Using Apache Subversion (SVN)
Cleo recommends Apache Subversion as the preferred VCS for use with Studio, which contains a plugin for interacting with an SVN server. For more detail on Apache Subversion, see http://subversion.apache.org
There are two parts to using Subversion: the client and the server. CIC Studio has a SVN plugin (client) integrated into the design-time tooling set. The only thing for you to do is to learn how and when to use it. The SVN server, on the other hand, is something you must install and maintain, or purchase as a service. There are a number of good options for either on-premise distributions or off-premise services. The Studio works with either option (or both at the same time, if desired) equally well.
Your organization may already use Subversion either on- or off-premise. If this is the case, contact the person responsible for maintaining the service and request a new repository for your Projects. You are encouraged to organize your CIC Studio resources into smaller, cohesive Projects. Each Project should be added to the Subversion repository you’re using.
A Subversion repository, by default, has three main concepts implemented as folders: Trunk, Branch, and Tag. It’s important for you to understand what these mean and how they’re used in order to maximize the benefit from using SVN.
- Trunk: This area represents the development of ongoing work in a transformation.
- Branch: Typically created from the Trunk, this area represents the tested and approved versions of the objects post-development.
- Tag: This is a convenient way to declare a snapshot in time of a Project in either the Trunk or in a Branch. These are useful for milestones in your Project development, enabling you to have a record of the state of a Project at an important time. Tags are also useful in giving you a baseline from which to view the differences between the snapshot and Branches, or the Trunk.
The CIC Studio contains a SVN plugin integrated with other design-time tools. This is important because the plugin delivers client tools for interacting with SVN right where you need them. Working with the client is done via:
- The SVN Repository Exploring perspective, used to define SVN Repository locations you are interacting with. The locations correlate directly to a directory on a SVN server, and are typically communicated with via HTTP. Repository locations are treated the same whether they are on- or off-premise.
- The Team context menu for resources in the Workbench perspective (menus are made available by selecting resources and right-clicking).
- The Team Synchronizing perspective, which provides a consolidated view of Projects in your local Workspace and their versions in the SVN Repository. Evident are all of your local changes that haven’t been committed to the SVN Repository, as well as changes committed by other team members to the SVN Repository that have not been brought into your Workspace. Merging and diffing tools are available, and you are encouraged (by the tooling) to view local changes to your Projects as Changesets rather than as individual isolated changes.
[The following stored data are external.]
Lemma unfueled_bind {A B} (x : M Machine Error A) (k : A → M Machine Error B) : unfueled x → (∀ a, unfueled (k a)) → unfueled (bind x k).
Proof.
  intros Hx Hk m m' r. unfold bind. destruct (x m) as [m1 r1] eqn:E. destruct (Hx m m1 r1 E) as [H1 H2].
  destruct r1 as [a|e| |]; [|intros [= <- <-]; done..]. intros Hr. destruct (Hk a m1 m' r Hr) as [H3 H4]. by rewrite H3.
Qed.

Lemma unfueled_update f : unfueled (update f).
Proof. by intros m m' r [= <- <-]. Qed.

Lemma unfueled_op_at i : unfueled (op_at i).
Proof. unfold op_at, bind, lift. simpl. intros m m' r [= <- <-]. split; [done|]. by destruct (co_ops (co m) !! i). Qed.

Lemma discard_unfueled reason l : unfueled (discard_all reason l).
Proof.
  induction l as [|i l IH]; simpl; [by intros m m' r [= <- <-]|]. apply unfueled_bind; [|done]. unfold discard_result.
  apply unfueled_bind; [apply unfueled_op_at|]. intros op. do 4 (apply unfueled_bind; [apply unfueled_update|intros _]).
  apply unfueled_bind; [by intros m m' r [= <- <-]|]. intros c. apply unfueled_bind.
  { unfold lift. intros m m' r [= <- <-]. split; [done|]. by destruct (values (frame c) !! op_plan_node op). }
  intros _. do 2 (apply unfueled_bind; [apply unfueled_update|intros _]). apply unfueled_update.
Qed.
(* ===== verification/OcoreLexerFacts.v ===== *)
(** * Facts on the lexer of Ocore

    The state of the lexer is a function of its position, and every part of the lexer
    is described by the text that it consumes. *)

From S2P Require Import Prelude.
From S2P Require Import Utf8.
From S2P Require Import OcoreLexer.
From stdpp Require Import options.

#[local] Open Scope nat_scope.

Lemma wp_step {S E A B} (m : M S E A) (k : A → M S E B) Q R s s' a :
  m s = (s', Ok a) → wp (k a) Q R s' → wp (bind m k) Q R s.
Proof. intros E' H. apply wp_bind. unfold wp at 1. by rewrite E'. Qed.

(** ** What a computation can return *)

Definition returns {S E A} (P : A → Prop) (m : M S E A) : Prop := ∀ s s' a, m s = (s', Ok a) → P a.

Lemma returns_ret {S E A} (P : A → Prop) (a : A) : P a → returns P (ret (S := S) (E := E) a).
Proof. by intros Ha s s' a' [= <- <-]. Qed.

Lemma returns_bind {S E A B} (P : B → Prop) (m : M S E A) (k : A → M S E B) : (∀ a, returns P (k a)) → returns P (bind m k).
Proof. intros Hk s s' b (a & s1 & _ & H)%bind_Ok_inv. by eapply Hk. Qed.

Lemma returns_wp {S E A} (P : A → Prop) (m : M S E A) Q R s : returns P m → wp m Q R s → wp m (λ a s', Q a s' ∧ P a) R s.
Proof. unfold wp. intros Hm. destruct (m s) as [s' [a| | |]] eqn:E'; [|done..]. intros HQ. split; [done|]. by eapply Hm. Qed.

(** The bytes of a text since its last newline. *)
Definition last_line (s : str) : str := reverse (take (span_len (λ b, negb (b =? 10)%Z) (reverse s)) (reverse s)).

Lemma last_line_snoc s b : last_line (s ++ [b]) = if (b =? 10)%Z then [] else last_line s ++ [b].
Proof.
  unfold last_line. rewrite reverse_app. simpl. destruct (b =? 10)%Z eqn:E; simpl; [done|]. by rewrite reverse_cons.
Qed.
(** A string. *)
Lemma escape_at n c v : source !! n = Some c → (c, v) ∈ [(34, 34); (92, 92); (110, 10)]%Z →
  escape_char file source (place n) = (place (S n), Ok v).
Proof.
  intros Hc Hin. pose proof (lookup_lt_Some _ _ _ Hc). unfold escape_char. rewrite (bind_Ok _ _ _ _ _ (peek_at source n ltac:(lia))), Hc.
  rewrite (bind_Ok _ _ _ _ _ (bump_at source n c Hc)). repeat (apply elem_of_cons in Hin as [[= -> ->]|Hin]; [done|]). by apply not_elem_of_nil in Hin.
Qed.

Lemma string_loop_at s fuel out n rest : utf8_valid s = true → drop n source = (s ≫= escape_byte) ++ 34%Z :: rest → length s < fuel →
  string_loop file source fuel out (place n) = (place (n + length (s ≫= escape_byte) + 1), Ok (out ++ s)).
Proof using Hutf.
  revert fuel out n. induction s as [s IH] using (induction_ltof1 _ length); unfold ltof in IH. intros [|fuel] out n Hv E Hf; [lia|].
  cbn [string_loop]. destruct s as [|b s].
  { simpl in E. destruct (drop_head source n _ _ E) as (Hn0 & Hlt & _). rewrite (bind_Ok _ _ _ _ _ (peek_at source n ltac:(lia))), Hn0. simpl.
    rewrite (bind_Ok _ _ _ _ _ (bump_at source n _ Hn0)), app_nil_r. by rewrite Nat.add_0_r, Nat.add_1_r. }
  destruct (utf8_valid_step _ _ Hv) as (r & Hs & Hr). destruct (escape_step b s r Hs) as (e & Ee & He).
  assert (Hlen : length r < length (b :: s)) by (inversion Hs; subst; simpl; lia). rewrite Ee in *. rewrite <-app_assoc in E.
  assert (Hrec : ∀ out', out' ++ r = out ++ b :: s →
    string_loop file source fuel out' (place (n + length e)) = (place (n + length (e ++ (r ≫= escape_byte)) + 1), Ok (out ++ b :: s))).
  { intros out' Eo. rewrite (IH r Hlen fuel out' (n + length e)); [|done|by apply drop_next|lia]. rewrite Eo, length_app. do 2 f_equal. lia. }
  assert (Hb : (0 ≤ b < 256)%Z) by (apply utf8_valid_bytes, Forall_inv in Hv; exact Hv).
  destruct He as [(Hlt & -> & ->)|(Hge & ->)].
  - assert (Hesc : ∀ c, (c, b) ∈ [(34, 34); (92, 92); (110, 10)]%Z → escape_byte b = [92%Z; c] →
      (let* c := escape_char file source in string_loop file source fuel (out ++ [c])) (place (S n)) =
        (place (n + length (escape_byte b ++ (r ≫= escape_byte)) + 1), Ok (out ++ b :: r))).
    { intros c Hin Ec. rewrite Ec in *. simpl in E. destruct (drop_head source n _ _ E) as (Hn0 & ? & E1).
      destruct (drop_head source (S n) _ _ E1) as (Hn1 & ? & _). rewrite (bind_Ok _ _ _ _ _ (escape_at (S n) c b Hn1 Hin)).
      replace (S (S n)) with (n + length [92%Z; c]) by (simpl; lia). apply Hrec. by rewrite <-app_assoc. }
    assert (Hfirst : ∀ c t, escape_byte b = c :: t → source !! n = Some c ∧ n < len).
    { intros c t Ec. rewrite Ec in E. by destruct (drop_head source n _ _ E) as (? & ? & _). }
    unfold escape_byte in Hesc, Hfirst. destruct (Z.eqb_spec b 34) as [-> |N1]; [|destruct (Z.eqb_spec b 92) as [-> |N2]; [|destruct (Z.eqb_spec b 10) as [-> |N3]]].
    1-3: destruct (Hfirst _ _ eq_refl) as [Hn0 ?]; rewrite (bind_Ok _ _ _ _ _ (peek_at source n ltac:(lia))), Hn0; simpl;
      rewrite (bind_Ok _ _ _ _ _ (bump_at source n _ Hn0)); (eapply Hesc; [|done]; set_solver).
    destruct (Hfirst _ _ eq_refl) as [Hn0 ?]. rewrite (bind_Ok _ _ _ _ _ (peek_at source n ltac:(lia))), Hn0.
    rewrite (proj2 (Z.eqb_neq b 34)), (proj2 (Z.eqb_neq b 92)), (proj2 (Z.eqb_neq b 10)), (proj2 (Z.ltb_lt b 128)) by done.
    rewrite (bind_Ok _ _ _ _ _ (bump_at source n _ Hn0)). rewrite (escape_other b) in * by done. simpl in Hrec. rewrite Nat.add_1_r in Hrec.
    apply Hrec. by rewrite <-app_assoc.
  - destruct (utf8_step_lead _ _ _ Hs) as (Esplit & Hll & Hcont & _).
    assert (Hl : length (take (lead_len b) (b :: s)) = lead_len b) by (rewrite length_take; lia).
    assert (Hn0 : source !! n = Some b).
    { rewrite <-(Nat.add_0_r n), (drop_lookup n _ 0 E), lookup_app_l by lia. by rewrite lookup_take_lt by lia. }
    pose proof (lookup_lt_Some _ _ _ Hn0). assert (Hbd : is_boundary source n = true) by (unfold is_boundary; by rewrite Hn0, Hcont).
    rewrite (bind_Ok _ _ _ _ _ (peek_at source n ltac:(lia))), Hn0.
    rewrite (proj2 (Z.eqb_neq b 34)), (proj2 (Z.eqb_neq b 92)), (proj2 (Z.eqb_neq b 10)), (proj2 (Z.ltb_ge b 128)) by lia.
    destruct (char_here_at source Hutf n b Hbd Hn0) as (Ech & _ & Hbd2 & _). pose proof (is_boundary_le _ _ Hbd2).
    assert (Et : take (lead_len b) (drop n source) = take (lead_len b) (b :: s)) by (rewrite E; by apply take_app_length').
    rewrite Et in Ech. rewrite (bind_Ok _ _ _ _ _ Ech), Hl, (bind_Ok _ _ _ _ _ (bump_n_at source (lead_len b) n ltac:(lia))).
    rewrite Hl in Hrec. apply Hrec. rewrite <-app_assoc. by rewrite <-Esplit.
Qed.

Lemma quoted_length s : length (quoted s) = length (s ≫= escape_byte) + 2.
Proof. unfold quoted. rewrite length_app. simpl. lia. Qed.

Lemma string_at s n rest : utf8_valid s = true → drop n source = quoted s ++ rest →
  lex_string file source (place n) = (place (n + length (quoted s)), Ok s).
Proof using Hutf.
  intros Hv E. unfold quoted in E. rewrite <-app_assoc in E. simpl in E. destruct (drop_head source n _ _ E) as (Hn0 & Hlt & E1).
  unfold lex_string. rewrite (bind_Ok _ _ _ _ _ (bump_at source n _ Hn0)).
  assert (Hle : length s ≤ length (s ≫= escape_byte)).
  { clear. induction s as [|b s IH]; [done|]. rewrite bind_cons, length_app. simpl.
    assert (1 ≤ length (escape_byte b)) by (unfold escape_byte; case_ltb; simpl; lia). lia. }
  rewrite (string_loop_at s (loop_fuel source) [] (S n) rest); [|done|done|].
  - rewrite quoted_length. do 2 f_equal. lia.
  - pose proof (drop_length (S n) _ E1 ltac:(lia)) as Hl. rewrite length_app in Hl. unfold loop_fuel. lia.
Qed.

Lemma byte_string_at s n rest : forallb (in_range 0 127) s = true → drop n source = quoted s ++ rest →
  lex_byte_string file source (place n) = (place (n + length (quoted s)), Ok (ByteString s)).
Proof using Hutf.
  intros Hs E. unfold lex_byte_string. rewrite (bind_Ok _ _ _ _ _ (string_at s n rest (ascii_valid s Hs) E)).
  rewrite (forallb_impl (in_range 0 127) (λ b, (b <? 128)%Z) s); [done| |done]. intros b Hb%in_range_spec. apply Z.ltb_lt. lia.
Qed.

Lemma byte_at b n rest : in_range 0 127 b = true → drop n source = (39%Z :: (if (b =? 92)%Z then [92; 92]%Z else [b])) ++ 39%Z :: rest →
  lex_byte file source (place n) = (place (n + length (if (b =? 92)%Z then [92; 92]%Z else [b]) + 2), Ok (Byte b)).
Proof using Hutf.
  intros Hb%in_range_spec E. simpl in E. destruct (drop_head source n _ _ E) as (Hn0 & Hlt & E1). unfold lex_byte.
  rewrite (bind_Ok _ _ _ _ _ (bump_at source n _ Hn0)). destruct (Z.eqb_spec b 92) as [-> |Hne]; simpl in *.
  - destruct (drop_head source _ _ _ E1) as (H1 & ? & E2). destruct (drop_head source _ _ _ E2) as (H2 & ? & E3).
    destruct (drop_head source _ _ _ E3) as (H3 & ? & _).
    rewrite (bind_Ok _ _ _ _ _ (peek_at source (S n) ltac:(lia))), H1. simpl.
    rewrite (bind_Ok _ _ (place (S n)) (place (S (S (S n)))) 92%Z).
    2:{ rewrite (bind_Ok _ _ _ _ _ (bump_at source (S n) _ H1)). apply (escape_at _ 92%Z); [done|set_solver]. }
    rewrite (bind_Ok _ _ _ _ _ (peek_at source (S (S (S n))) ltac:(lia))), H3. rewrite bool_decide_eq_true_2 by done.
    rewrite (bind_Ok _ _ _ _ _ (bump_at source _ _ H3)). unfold ret. do 2 f_equal. lia.
  - destruct (drop_head source _ _ _ E1) as (H1 & ? & E2). destruct (drop_head source _ _ _ E2) as (H2 & ? & _).
    rewrite (bind_Ok _ _ _ _ _ (peek_at source (S n) ltac:(lia))), H1. rewrite (proj2 (Z.eqb_neq b 92)), (proj2 (Z.ltb_lt b 128)) by lia.
    rewrite (bind_Ok _ _ (place (S n)) (place (S (S n))) b) by (by rewrite (bind_Ok _ _ _ _ _ (bump_at source (S n) _ H1))).
    rewrite (bind_Ok _ _ _ _ _ (peek_at source (S (S n)) ltac:(lia))), H2. rewrite bool_decide_eq_true_2 by done.
    rewrite (bind_Ok _ _ _ _ _ (bump_at source _ _ H2)). unfold ret. do 2 f_equal. lia.
Qed.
- Share your Projects with your team by putting them in an SVN Repository.
- Synchronize your local Workspace with the SVN Repository regularly – this minimizes the amount of merging you need to do over time.
Note: SVN purposely excludes certain system-generated Java from version control.
- Commit Changesets (groups of changes that go together) to the SVN Repository as often as you can.
- Work in a Branch if Project modifications are going to take more than a day or two.
- Commit your Changesets to the Branch as often as possible (many times per day) and, when everything is working in the Branch, merge the entire change back into the Trunk.
- Minimize the number of non-committed local changes in your Workspace.
- Use the Team Synchronization perspective as the primary method of interacting with the SVN server. Do not use the Team context menu for interacting with the SVN Server, unless you require a function that is not available in the perspective.